Aktive Überzeugungarbeit leisten auch Ortsbürgermeister Roland Vogel (Bürgerinitiative) und der Ortschaftsrat. Wissen sie doch besonders zu schätzen, dass ihr Dorf weiterhin eine Hausarztpraxis vorhalten kann. Und auch ihnen fiel ein Stein vom Herzen, dass die Apotheke im Ort nach einem Inhaberwechsel ebenfalls weiterbesteht. Es bleibt also bei kurzen Weg für die Zillyer.

Corona macht es nicht leichter

„Corona macht es nicht leichter“, sagte Dr. Ulrich Heucke über die Rahmenbedingungen des ersten Praxisjahres. Immerhin haben die Hausärzte jetzt auch in Zilly für ihre Patienten Impfstoff gegen Corona vorrätig, um die 30 Spritzen pro Woche, berichtete Reuiss Agaiby.

In der Stadt Osterwieck, fügte Bürgermeisterin Wagenführ an, sei die Impfung der Über-80-Jährigen geschafft. In Zilly, erfuhr sie, beginne man jetzt mit Impfungen der Patienten über 60 Jahre. Auch Schnelltests würden hier vorgenommen. Alles aber nur nach Vorabsprache.

Ulrich Heucke ist zusammen mit seinem Hausarztkollegen Stefan Andrusch Geschäftsführer des MVZ Nordharz.

Zu dieser Gesellschaft haben sich elf Mediziner, überwiegend Hausärzte, zusammengeschlossen, die bereits seit vielen Jahren im als Verein organisierten Medinetz Harz kooperieren.

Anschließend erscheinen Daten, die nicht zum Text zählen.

(* ===== verification/CanProto.v ===== *)
(** The CAN protocol shared by the firmware and the client library:
    [firmware/shared/include/ha/can_proto.h] and [can_node.h].

    Packet identifiers, the address space of a node, and the constants both
    sides use. *)

From S2P Require Import Prelude.

(** ** Packet identifiers ([can_proto.h]) *)

(** [reserved] and [device_id] are the bit fields of widths 1 and 7. *)
Record HA_CAN_PacketId : Type := {
  priority : Z;
  reserved : Z;
  device_id_field : Z;
  address : Z
}.

Definition HA_CAN_packet_id_to_number (p : HA_CAN_PacketId) : Z :=
  Z.lor (Z.lor (Z.lor (Z.shiftl (u32 (Z.land (priority p) 0x0f)) 24)
                      (Z.shiftl 1 23))
               (Z.shiftl (u32 (device_id_field p)) 16))
        (address p).

Definition HA_CAN_number_to_packet_id (value : Z) : HA_CAN_PacketId := {|
  priority := u8 (Z.land (Z.shiftr value 24) 0x0f);
  reserved := 1;
  device_id_field := Z.land (Z.shiftr value 16) 0x7f;
  address := u16 (Z.land value 0xffff)
|}.

(** A store to the 7-bit field [device_id]. *)
Definition to_device_id_field (v : Z) : Z := Z.land v 0x7f.

Definition HA_CAN_SpecialId_Update : Z := 0x1fffffff.
Definition HA_CAN_ReservedBits : Z := Z.shiftl 1 23.
Definition HA_CAN_ReservedMask : Z := Z.lor (Z.shiftl 1 23) (Z.shiftl 1 28).

(** Addresses common to all devices, [HA_CAN_CommonMap]. *)
Definition HA_CAN_Common_DeviceType : Z := 0x00.
Definition HA_CAN_Common_FirmwareVersion : Z := 0x01.
Definition HA_CAN_Common_SerialHi : Z := 0x02.
Definition HA_CAN_Common_SerialLo : Z := 0x03.
Definition HA_CAN_Common_DeviceLabel : Z := 0x04.

(** ** The CAN node board ([can_node.h]) *)

(** [HA_CAN_Node_Versions]: [Initial = 0], [DS18B20], then the count. *)
Definition HA_CAN_Node_VersionCount : Z := 2.
Definition HA_CAN_Node_Version_Current : Z := HA_CAN_Node_VersionCount - 1.

Definition HA_CAN_NodeInfo_DeviceType : Z := 0x00010001.

(** [HA_CAN_NodeMap] *)
Definition HA_CAN_Node_ChannelSaveConfig : Z := 0x00.
Definition HA_CAN_Node_ChannelCount : Z := 0x01.
Definition HA_CAN_Node_ChannelFunction0 : Z := 0x80.

Definition HA_CAN_Node_function_address (channel_id : Z) : Z :=
  u16 (HA_CAN_Node_ChannelFunction0 + channel_id).

Definition HA_CAN_Node_field_address (channel_id field : Z) : Z :=
  u16 (Z.lor (Z.shiftl (u16 (channel_id + 0x80)) 8) field).

(** [HA_CAN_Node_Function] *)
Definition HA_CAN_Node_Function_None : Z := 0.
Definition HA_CAN_Node_Function_Switch : Z := 1.
Definition HA_CAN_Node_Function_Button : Z := 2.
Definition HA_CAN_Node_Function_Analog : Z := 3.
Definition HA_CAN_Node_Function_PWM : Z := 4.
Definition HA_CAN_Node_Function_DS18B20 : Z := 5.
Definition HA_CAN_Node_FunctionCount : Z := 6.

Definition HA_CAN_Node_SwitchConfig_Polarity : Z := 0x01.
Definition HA_CAN_Node_SwitchConfig_DefaultOn : Z := 0x02.
Definition HA_CAN_Node_SwitchConfig_OffDelay : Z := 0x04.
Definition HA_CAN_Node_SwitchConfigMask : Z := 0x07.

Definition HA_CAN_Node_Switch_Config : Z := 0.
Definition HA_CAN_Node_Switch_Value : Z := 1.
Definition HA_CAN_Node_Switch_OffDelay : Z := 2.

Definition HA_CAN_Node_ButtonConfig_Polarity : Z := 0x01.
Definition HA_CAN_Node_ButtonConfig_PullUp : Z := 0x02.
Definition HA_CAN_Node_ButtonConfig_Lock : Z := 0x04.
Definition HA_CAN_Node_ButtonConfig_Active : Z := 0x08.
Definition HA_CAN_Node_ButtonConfigMask : Z := 0x0f.

Definition HA_CAN_Node_Button_Config : Z := 0.
Definition HA_CAN_Node_Button_Value : Z := 1.

Definition HA_CAN_Node_AnalogConfig_RangeCheck : Z := 0x01.
Definition HA_CAN_Node_AnalogConfig_ReverseRange : Z := 0x02.
Definition HA_CAN_Node_AnalogConfigMask : Z := 0x03.

Definition HA_CAN_Node_Analog_Config : Z := 0.
Definition HA_CAN_Node_Analog_Range : Z := 1.
Definition HA_CAN_Node_Analog_Value : Z := 2.

Definition HA_CAN_Node_DS18B20_Temperature : Z := 0.

(** ** Lemmas *)

Definition packet_id_ok (p : HA_CAN_PacketId) : Prop :=
  is_u8 (priority p) /\ 0 <= device_id_field p < 128 /\ is_u16 (address p).

Lemma land_bits_low z n i : 0 <= n -> 0 <= i ->
  Z.testbit (Z.land z (Z.ones n)) i = (i <? n) && Z.testbit z i.
Proof. intros. rewrite Z.land_spec, ones_testbit by lia. btauto. Qed.

(** The bits of an identifier: address, device, reserved bit, priority. *)
Lemma packet_id_to_number_testbit p i :
  packet_id_ok p -> 0 <= i ->
  Z.testbit (HA_CAN_packet_id_to_number p) i =
    (if i <? 16 then Z.testbit (address p) i
     else if i <? 23 then Z.testbit (device_id_field p) (i - 16)
     else if i =? 23 then true
     else if i <? 28 then Z.testbit (priority p) (i - 24)
     else false).
Proof.
  intros (Hp & Hd & Ha) Hi. unfold HA_CAN_packet_id_to_number.
  change 0x0f with (Z.ones 4). change (Z.shiftl 1 23) with (2 ^ 23).
  unfold is_u8, is_u16 in *. bits. rewrite Z.pow2_bits_eqb by lia.
  destruct (Z.ltb_spec i 16); [cmp; btauto|].
  rewrite (testbit_bounded (address p) 16) by lia.
  destruct (Z.ltb_spec i 23); [cmp; bits; cmp; btauto|].
  destruct (Z.leb_spec 16 i); [|lia]. bits.
  rewrite (testbit_bounded (device_id_field p) 7) by lia.
  cmp; bits; cmp; btauto.
Qed.

Lemma packet_id_to_number_range p :
  packet_id_ok p -> 2 ^ 23 <= HA_CAN_packet_id_to_number p < 2 ^ 28.
Proof.
  intros Hp. set (n := HA_CAN_packet_id_to_number p).
  assert (Hn : 0 <= n).
  { destruct Hp as (Hp & Hd & Ha). unfold n, HA_CAN_packet_id_to_number, is_u8, is_u16 in *.
    rewrite !Z.lor_nonneg, !Z.shiftl_nonneg.
    pose proof (u32_range (Z.land (priority p) 0x0f)) as H1.
    pose proof (u32_range (device_id_field p)) as H2. unfold is_u32 in *. lia. }
  assert (Hlow : n = n mod 2 ^ 28).
  { apply Z.bits_inj'. intros i Hi. rewrite testbit_mod_pow2 by lia.
    unfold n. rewrite packet_id_to_number_testbit by done. cmp; done. }
  split; [|rewrite Hlow; apply Z.mod_pos_bound; lia].
  destruct (Z_lt_le_dec n (2 ^ 23)); [|done]. exfalso.
  assert (Z.testbit n 23 = false) as Hf by (apply (testbit_bounded n 23); lia).
  unfold n in Hf. rewrite packet_id_to_number_testbit in Hf by done. done.
Qed.

Lemma packet_id_decode p :
  packet_id_ok p ->
  HA_CAN_number_to_packet_id (HA_CAN_packet_id_to_number p) =
    {| priority := priority p mod 16; reserved := 1;
       device_id_field := device_id_field p; address := address p |}.
Proof.
  intros Hp. pose proof Hp as (Hp1 & Hd & Ha). unfold is_u8, is_u16 in *.
  unfold HA_CAN_number_to_packet_id.
  assert (forall n k, 0 <= n -> 0 <= k ->
            Z.land (Z.shiftr (HA_CAN_packet_id_to_number p) k) (Z.ones n) =
            Z.shiftr (HA_CAN_packet_id_to_number p) k mod 2 ^ n) as Hmod
    by (intros; apply Z.land_ones; lia).
  change 0x0f with (Z.ones 4). change 0x7f with (Z.ones 7). change 0xffff with (Z.ones 16).
  rewrite !Hmod by lia. rewrite Z.land_ones by lia. f_equal.
  - change 16 with (2 ^ 4). rewrite u8_small.
    2: { pose proof (Z.mod_pos_bound (Z.shiftr (HA_CAN_packet_id_to_number p) 24) (2 ^ 4)).
         unfold is_u8; lia. }
    apply Z.bits_inj'. intros i Hi. rewrite !testbit_mod_pow2 by lia. bits.
    rewrite packet_id_to_number_testbit by (done || lia).
    replace (i + 24 - 24) with i by lia. cmp; done.
  - apply (bits_eq_bounded 7); try lia; [apply Z.mod_pos_bound; lia|]. intros i Hi.
    rewrite testbit_mod_pow2 by lia. bits. rewrite packet_id_to_number_testbit by (done || lia).
    replace (i + 16 - 16) with i by lia. cmp; done.
  - apply (bits_eq_bounded 16); try lia; [apply u16_range|]. intros i Hi. bits.
    rewrite testbit_mod_pow2 by lia. rewrite packet_id_to_number_testbit by (done || lia).
    cmp; done.
Qed.

(** Identifiers round-trip: decoding the number of a packet identifier
    whose fields have their C widths gives back its device, its address and the
    four transmitted priority bits, with the reserved bit set. *)
Theorem packet_id_roundtrip p :
  packet_id_ok p ->
  HA_CAN_number_to_packet_id (HA_CAN_packet_id_to_number p) =
    {| priority := priority p mod 16; reserved := 1;
       device_id_field := device_id_field p; address := address p |}.
Proof. apply packet_id_decode. Qed.

Definition sample_packet_id : HA_CAN_PacketId :=
  {| priority := 3; reserved := 0; device_id_field := 0x55; address := 0x8201 |}.

Lemma packet_id_roundtrip_witness :
  packet_id_ok sample_packet_id /\
  HA_CAN_number_to_packet_id (HA_CAN_packet_id_to_number sample_packet_id) =
    {| priority := 3; reserved := 1; device_id_field := 0x55; address := 0x8201 |}.
Proof.
  assert (packet_id_ok sample_packet_id) as H by (unfold packet_id_ok, is_u8, is_u16; simpl; lia).
  split; [exact H|]. exact (packet_id_roundtrip sample_packet_id H).
Defined.

(** The identifier of an ordinary packet is never the programming identifier,
    which is the one with bit 28 set. *)
Lemma packet_id_not_update p :
  packet_id_ok p -> HA_CAN_packet_id_to_number p <> HA_CAN_SpecialId_Update.
Proof. intros Hp. pose proof (packet_id_to_number_range p Hp). unfold HA_CAN_SpecialId_Update. lia. Qed.

(** Decoded fields have their C widths. *)
Lemma number_to_packet_id_ok n : packet_id_ok (HA_CAN_number_to_packet_id n).
Proof.
  unfold packet_id_ok, HA_CAN_number_to_packet_id; simpl.
  split; [apply u8_range|]. split; [|apply u16_range].
  change 0x7f with (Z.ones 7). rewrite Z.land_ones by lia. apply Z.mod_pos_bound. lia.
Qed.

(** The address of a channel's field: [0x80 + channel] in the high byte. *)
Lemma field_address_high channel_id field :
  0 <= channel_id < 0x80 -> is_u8 field ->
  Z.land (Z.shiftr (HA_CAN_Node_field_address channel_id field) 8) 0xff = 0x80 + channel_id /\
  Z.land (HA_CAN_Node_field_address channel_id field) 0xff = field.
Proof.
  intros Hc Hf. unfold is_u8 in Hf. unfold HA_CAN_Node_field_address.
  rewrite (u16_small (channel_id + 0x80)) by (unfold is_u16; lia).
  change 0xff with (Z.ones 8).
  split; apply (bits_eq_bounded 8); try lia;
    try (rewrite Z.land_ones by lia; apply Z.mod_pos_bound; lia); intros i Hi; bits.
  - rewrite (testbit_bounded field 8) by lia. replace (i + 8 - 8) with i by lia.
    replace (0x80 + channel_id) with (channel_id + 0x80) by lia. cmp; btauto.
  - cmp. btauto.
Qed.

Ihr Ansinnen: Durch das gemeinsame Engagement das Risiko, das mit einer Unternehmensgründung verbunden ist, auf viele Schultern zu verteilen.

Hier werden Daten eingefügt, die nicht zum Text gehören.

(* ===== verification/Eestream.v ===== *)
(** The EEPROM stream, [firmware/stm8/can_node/eestream.c].

    The stream object is a local variable of the caller passed by address: an
    operation takes its value and returns the updated value.  [written] and
    [reading] are the abstract view: a stream open for writing has put a list of
    bytes on the tape, a stream open for reading has a list of bytes to come. *)

From S2P Require Import Prelude Monad Machine Gpio Flash.

Inductive CAN_Node_EEStream_OpenMode : Type := CAN_Node_EEStream_Read | CAN_Node_EEStream_Write.

#[export] Instance OpenMode_eq_dec : EqDecision CAN_Node_EEStream_OpenMode.
Proof. solve_decision. Defined.

Record CAN_Node_EEStream : Type := EEStream { open_mode : CAN_Node_EEStream_OpenMode; offset : Z }.

(** ** Operations *)

Section Operations.
Context {HW : Hardware}.

Definition CAN_Node_EEStream_open (mode : CAN_Node_EEStream_OpenMode) : prog machine CAN_Node_EEStream :=
  let stream := EEStream mode 0 in
  when (bool_decide (mode = CAN_Node_EEStream_Write)) (FLASH_Unlock FLASH_MEMTYPE_DATA) ;;
  ret stream.

Definition CAN_Node_EEStream_close (stream : CAN_Node_EEStream) : prog machine unit :=
  when (bool_decide (open_mode stream = CAN_Node_EEStream_Write)) (FLASH_Lock FLASH_MEMTYPE_DATA) ;;
  FLASH_DeInit.

(** The byte at the offset, and the stream after [offset++]. *)
Definition CAN_Node_EEStream_read_byte (stream : CAN_Node_EEStream) : prog machine (Z * CAN_Node_EEStream) :=
  let! v := FLASH_ReadByte (u32 (FLASH_DATA_START_PHYSICAL_ADDRESS + offset stream)) in
  ret (v, EEStream (open_mode stream) (u16 (offset stream + 1))).

Definition CAN_Node_EEStream_write_byte (stream : CAN_Node_EEStream) (byte : Z) : prog machine CAN_Node_EEStream :=
  FLASH_ProgramByte (u32 (FLASH_DATA_START_PHYSICAL_ADDRESS + offset stream)) byte ;;
  ret (EEStream (open_mode stream) (u16 (offset stream + 1))).
End Operations.

(** ** The tape *)

Definition tape_size : nat := 2048.

Definition tape_cell (k : nat) : Z := FLASH_DATA_START_PHYSICAL_ADDRESS + Z.of_nat k.

Lemma tape_cell_eeprom k : (k < tape_size)%nat -> eeprom (tape_cell k).
Proof.
  unfold tape_size, tape_cell, eeprom, FLASH_DATA_START_PHYSICAL_ADDRESS, FLASH_DATA_END_PHYSICAL_ADDRESS. lia.
Qed.

Lemma tape_cell_small k : (k <= tape_size)%nat ->
  u32 (FLASH_DATA_START_PHYSICAL_ADDRESS + Z.of_nat k) = tape_cell k /\ u16 (Z.of_nat k + 1) = Z.of_nat (S k).
Proof.
  unfold tape_size, tape_cell, FLASH_DATA_START_PHYSICAL_ADDRESS. intros Hk. split.
  - apply u32_small. unfold is_u32. lia.
  - rewrite u16_small by (unfold is_u16; lia). lia.
Qed.

Section Tape.
Context {HW : Hardware}.

(** The tape holds [l] from position [o] on. *)
Definition tape (o : nat) (l : list Z) (m : mem) : Prop :=
  forall k b, l !! k = Some b -> m (tape_cell (o + k)) = b.

Definition written (st : CAN_Node_EEStream) (l : list Z) (s : machine) : Prop :=
  open_mode st = CAN_Node_EEStream_Write /\ offset st = Z.of_nat (length l) /\
  unlocked (cells s) = true /\ tape 0 l (cells s).

Definition reading (st : CAN_Node_EEStream) (l : list Z) (s : machine) : Prop :=
  open_mode st = CAN_Node_EEStream_Read /\
  exists o, offset st = Z.of_nat o /\ (o + length l <= tape_size)%nat /\
            Forall is_u8 l /\ tape o l (cells s).

(** The cells of the data memory. *)
Definition eeprom_byte (d : Z) : Prop := eeprom d.
End Tape.

Section Rules.
Context {HW : Hardware} {FL : FlashLaws HW} {E : fault -> machine -> Prop}.

Lemma tape_keeps P o l s s' :
  (forall d, eeprom d -> ~ P d) -> (o + length l <= tape_size)%nat ->
  keeps P s s' -> tape o l (cells s) -> tape o l (cells s').
Proof using FL.
  intros HP Hlen [Hk _] Ht k b Hkb. apply lookup_lt_Some in Hkb as Hlt.
  assert (eeprom (tape_cell (o + k))) as He by (apply tape_cell_eeprom; lia).
  rewrite Hk; [by apply Ht|by apply eeprom_stable|by apply HP].
Qed.

(** Work elsewhere on the machine leaves a stream being read as it is. *)
Lemma reading_keeps P st l s s' :
  (forall d, eeprom d -> ~ P d) -> keeps P s s' -> reading st l s -> reading st l s'.
Proof using FL.
  intros HP Hk (Hm & o & Ho & Hlen & Hl & Ht). split; [done|]. exists o.
  split; [done|]. split; [done|]. split; [done|]. by eapply tape_keeps.
Qed.

Lemma EEStream_open_write_wp (Q : CAN_Node_EEStream -> machine -> Prop) s :
  (forall st s', written st [] s' -> keeps flash_reg s s' -> Q st s') ->
  wp E (CAN_Node_EEStream_open CAN_Node_EEStream_Write) Q s.
Proof using FL.
  intros HQ. unfold CAN_Node_EEStream_open. simpl. apply wp_bind, FLASH_Unlock_data_wp.
  intros s' Hu Hk. apply wp_ret, HQ; [|done]. by repeat split.
Qed.

Lemma EEStream_open_read_wp (Q : CAN_Node_EEStream -> machine -> Prop) l s :
  Forall is_u8 l -> (length l <= tape_size)%nat -> tape 0 l (cells s) ->
  (forall st, reading st l s -> Q st s) ->
  wp E (CAN_Node_EEStream_open CAN_Node_EEStream_Read) Q s.
Proof using FL.
  intros Hl Hlen Ht HQ. unfold CAN_Node_EEStream_open. simpl. apply wp_bind, wp_ret, wp_ret, HQ.
  split; [done|]. by exists 0%nat.
Qed.

(** Writing a byte appends it to the tape. *)
Lemma EEStream_write_wp st l b (Q : CAN_Node_EEStream -> machine -> Prop) s :
  written st l s -> (length l < tape_size)%nat -> is_u8 b ->
  (forall st' s', written st' (l ++ [b]) s' -> keeps eeprom s s' -> Q st' s') ->
  wp E (CAN_Node_EEStream_write_byte st b) Q s.
Proof using FL.
  intros (Hm & Ho & Hu & Ht) Hlen Hb HQ. unfold CAN_Node_EEStream_write_byte. rewrite Ho.
  destruct (tape_cell_small (length l)) as [-> ->]; [lia|].
  assert (eeprom (tape_cell (length l))) as He by by apply tape_cell_eeprom.
  apply wp_bind, FLASH_ProgramByte_wp; [done|done|]. intros s' Hc Hu' Hk.
  apply wp_ret, HQ.
  - split; [done|]. rewrite length_app. split; [simpl; lia|]. split; [done|].
    intros k c Hkc. apply lookup_app_Some in Hkc as [Hkc | [Hge Hkc]].
    + apply lookup_lt_Some in Hkc as Hlt. destruct Hk as [Hk _]. rewrite Hk.
      * by apply Ht.
      * apply eeprom_stable, tape_cell_eeprom. simpl. lia.
      * unfold tape_cell. lia.
    + apply list_lookup_singleton_Some in Hkc as [Hz ->].
      replace (0 + k)%nat with (length l) by lia. rewrite Hc. by apply u8_small.
  - eapply keeps_weaken; [done|]. by intros d <-.
Qed.

(** Reading takes the next byte of the tape. *)
Lemma EEStream_read_wp st b l (Q : Z * CAN_Node_EEStream -> machine -> Prop) s :
  reading st (b :: l) s ->
  (forall st' s', reading st' l s' -> keeps (fun _ => False) s s' -> Q (b, st') s') ->
  wp E (CAN_Node_EEStream_read_byte st) Q s.
Proof using FL.
  intros (Hm & o & Ho & Hlen & Hl & Ht) HQ. unfold CAN_Node_EEStream_read_byte. rewrite Ho.
  simpl in Hlen. destruct (tape_cell_small o) as [-> ->]; [lia|].
  apply Forall_cons_1 in Hl as [Hb Hl].
  apply wp_bind, FLASH_ReadByte_wp; [apply tape_cell_eeprom; lia|]. intros s' Hk _.
  pose proof (Ht 0%nat b eq_refl) as H0. rewrite Nat.add_0_r in H0. rewrite H0, u8_small by done.
  apply wp_ret, HQ; [|done]. split; [done|]. exists (S o). split; [done|]. split; [lia|].
  split; [done|]. eapply (tape_keeps (fun _ => False)); [by intros ? _ []|lia|done|].
  intros k c Hkc. specialize (Ht (S k) c Hkc). by rewrite Nat.add_succ_r in Ht.
Qed.
End Rules.

(** ** Without the laws *)

Section Safety.
Context {HW : Hardware}.

(** The stream never changes anything but the flash registers and the byte at
    its 16-bit address. *)
Definition flash_cell (d : Z) : Prop := flash_reg d \/ FLASH_DATA_START_PHYSICAL_ADDRESS <= d.

Lemma touches_EEStream_open mode : touches flash_reg (CAN_Node_EEStream_open mode).
Proof. unfold CAN_Node_EEStream_open. touch. Qed.

Lemma touches_EEStream_close st : touches flash_reg (CAN_Node_EEStream_close st).
Proof. unfold CAN_Node_EEStream_close. touch. Qed.

Lemma touches_EEStream_read st : touches flash_reg (CAN_Node_EEStream_read_byte st).
Proof. unfold CAN_Node_EEStream_read_byte, FLASH_ReadByte, read_byte_address. touch. Qed.

(** A program that returns whatever the hardware does. *)
Lemma EEStream_write_returns st b (s : machine) :
  exists st' s', CAN_Node_EEStream_write_byte st b s = Ok st' s' /\ rx s' = rx s.
Proof. unfold CAN_Node_EEStream_write_byte, bind, FLASH_ProgramByte, write_byte_address, store. simpl. eauto. Qed.
End Safety.

(** ** Taking bytes

    [reads n I]: from [I l st s], [l] being the bytes taken so far, a read takes
    one more byte, as long as [l] is shorter than [n]. *)
Section Reads.
Context {HW : Hardware}.

Definition reads (n : nat) (I : list Z -> CAN_Node_EEStream -> machine -> Prop) : Prop :=
  forall E l st (Q : Z * CAN_Node_EEStream -> machine -> Prop) s,
    (length l < n)%nat -> I l st s ->
    (forall b st' s', is_u8 b -> I (l ++ [b]) st' s' -> Q (b, st') s') ->
    wp E (CAN_Node_EEStream_read_byte st) Q s.

(** Whatever the tape holds, bytes come. *)
Definition any_bytes (s0 : machine) (l : list Z) (st : CAN_Node_EEStream) (s : machine) : Prop :=
  keeps (fun _ => False) s0 s.

Lemma reads_any n s0 : reads n (any_bytes s0).
Proof.
  intros E l st Q s _ HI HQ. unfold CAN_Node_EEStream_read_byte, FLASH_ReadByte, read_byte_address.
  apply wp_bind, wp_load_any. intros v s' Hv K R. apply wp_ret, HQ; [done|].
  apply (keeps_trans _ _ s); [done|]. by split; [intros d Hd _; apply K|].
Qed.

(** A stream with the bytes of [all] to come. *)
Definition tape_bytes (all : list Z) (s0 : machine) (l : list Z) (st : CAN_Node_EEStream) (s : machine) : Prop :=
  l = take (length l) all /\ reading st (drop (length l) all) s /\ keeps (fun _ => False) s0 s.

Lemma reads_tape {FL : FlashLaws HW} n all s0 : (n <= length all)%nat -> reads n (tape_bytes all s0).
Proof.
  intros Hn E l st Q s Hl (Heq & Hr & Hk) HQ.
  destruct (lookup_lt_is_Some_2 all (length l)) as [b Hb]; [lia|].
  rewrite (drop_S _ b) in Hr by done. eapply EEStream_read_wp; [exact Hr|]. intros st' s' Hr' Hk'.
  apply HQ.
  - destruct Hr as (_ & o & _ & _ & Hu & _). by apply Forall_cons_1 in Hu as [? _].
  - unfold tape_bytes. rewrite length_app. cbn [length]. rewrite Nat.add_1_r. split; [|split].
    + erewrite take_S_r by done. by rewrite <- Heq.
    + done.
    + by apply (keeps_trans _ _ s).
Qed.

Lemma tape_bytes_start st l s : reading st l s -> tape_bytes l s [] st s.
Proof. intros Hr. split; [done|]. split; [by rewrite drop_0|apply keeps_refl]. Qed.

Lemma any_bytes_start st s : any_bytes s [] st s.
Proof. apply keeps_refl. Qed.
End Reads.

#[export] Hint Resolve touches_EEStream_open touches_EEStream_close touches_EEStream_read : touches.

Hoffen auf junge, ausgebildete Hausärzte

Vorigen Sommer hat das MVZ Nordharz als zweites Projekt die Praxis eines in den Ruhestand gegangenen Blankenburger Arztes übernommen und so die medizinische Versorgung dort sichern können.

Die Ärzte sind beim MVZ angestellt und haben feste Zeiten, wann sie wo tätig sind. An drei Tagen in der Woche ist Reuiss Agaiby zu Sprechstunden in Zilly, an einem Tag Kiril Genov, der sonst in der Blankenburger Praxis arbeitet.

Große Freude herrscht, dass seit Jahresbeginn Hannelore Dittmann, die langjährige Zillyer Hausärztin, mit im Team ist und an zwei Tagen in der Woche wieder Sprechzeiten anbieten kann.

Zillys Hausarztpraxis kann noch Patienten aufnehmen, reden die Mediziner nicht drum herum. Zusammen mit Blankenburg trage sich das Versorgungszentrum, berichtete Ulrich Heucke. „Das Konzept hat seine Berechtigung.“

Noch in weiteren Orten tätig zu werden, sei momentan „ein Problem der Köpfe“. Doch Heucke hofft, dass die Zahl der jungen, ausgebildeten Hausärzte wieder steigen wird.